*** Records to use Section Begins ***

(** What [isUserBlocked] says after a block and after an unblock, when the
    calls go through.  After a block that succeeded each of the two users
    is blocked for the other, whichever is asked first.  After the block
    of [blockedUserId] by [blockerId] is lifted, the two are still blocked
    for each other exactly if the reverse block is in the table. *)
Theorem isUserBlocked_after_block_and_unblock :
  forall (blockerId blockedUserId reason : string) (s : Blocking.State),
    Blocking.failures s = [] ->
    blockerId <> blockedUserId ->
    let '(success, s1) := Blocking.blockUser blockerId blockedUserId reason s in
    let s2 := snd (Blocking.unblockUser blockerId blockedUserId s) in
    (success = true ->
     fst (Blocking.isUserBlocked blockerId blockedUserId s1) = true
     /\ fst (Blocking.isUserBlocked blockedUserId blockerId s1) = true)
    /\ fst (Blocking.isUserBlocked blockerId blockedUserId s2)
       = Blocking.has_block blockedUserId blockerId (Blocking.blocks s)
    /\ fst (Blocking.isUserBlocked blockedUserId blockerId s2)
       = Blocking.has_block blockedUserId blockerId (Blocking.blocks s).
Proof.
  intros a b reason s Hok Hne.
  pose proof (blockUser_reliable a b reason s Hok) as Hrun. cbv zeta in Hrun.
  destruct (Blocking.blockUser a b reason s) as [success s1].
  cbv zeta. split.
  - intros ->.
    destruct (single (filter (Blocking.blocks_from_to a b) (Blocking.blocks s)));
      [inversion Hrun|].
    cbn [fst snd] in Hrun. destruct Hrun as (_ & Hblocks & _ & _ & Hok1).
    assert (Hhas : Blocking.has_block a b (Blocking.blocks s1) = true).
    { rewrite Hblocks.
      destruct (single (filter (Blocking.blocks_from_to b a) (Blocking.blocks s)));
        rewrite ?has_block_mark, has_block_app;
        unfold Blocking.has_block at 2, Blocking.blocks_from_to; cbn;
        rewrite !String.eqb_refl; cbn; apply orb_true_r. }
    rewrite !(isUserBlocked_reliable _ _ s1 Hok1). cbn [fst].
    rewrite Hhas. split; [reflexivity|apply orb_true_r].
  - destruct (unblockUser_reliable a b s Hok) as (_ & Hblocks & _ & _ & _ & Hok2 & _).
    cbv zeta in Hblocks.
    set (s2 := snd (Blocking.unblockUser a b s)) in *.
    rewrite !(isUserBlocked_reliable _ _ s2 Hok2). cbn [fst].
    assert (Hab : Blocking.has_block a b (Blocking.blocks s2) = false
                  /\ Blocking.has_block b a (Blocking.blocks s2)
                     = Blocking.has_block b a (Blocking.blocks s)).
    { rewrite Hblocks.
      destruct (single (filter (Blocking.blocks_from_to b a) (filter _ _)));
        repeat rewrite has_block_mark;
        repeat rewrite has_block_kept;
        rewrite !String.eqb_refl;
        replace (String.eqb b a) with false
          by (symmetry; apply String.eqb_neq; congruence);
        cbn; rewrite andb_false_r, andb_true_r; auto. }
    destruct Hab as [-> ->]. rewrite orb_false_r. cbn. auto.
Qed.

*** Records to use Section Ends ***

## Work item
Lines containing the word "blockerId" are to be pulled from the records and copied.

## Response
    of [blockedUserId] by [blockerId] is lifted, the two are still blocked
  forall (blockerId blockedUserId reason : string) (s : Blocking.State),
    blockerId <> blockedUserId ->
    let '(success, s1) := Blocking.blockUser blockerId blockedUserId reason s in
    let s2 := snd (Blocking.unblockUser blockerId blockedUserId s) in
     fst (Blocking.isUserBlocked blockerId blockedUserId s1) = true
     /\ fst (Blocking.isUserBlocked blockedUserId blockerId s1) = true)
    /\ fst (Blocking.isUserBlocked blockerId blockedUserId s2)
       = Blocking.has_block blockedUserId blockerId (Blocking.blocks s)
    /\ fst (Blocking.isUserBlocked blockedUserId blockerId s2)
       = Blocking.has_block blockedUserId blockerId (Blocking.blocks s).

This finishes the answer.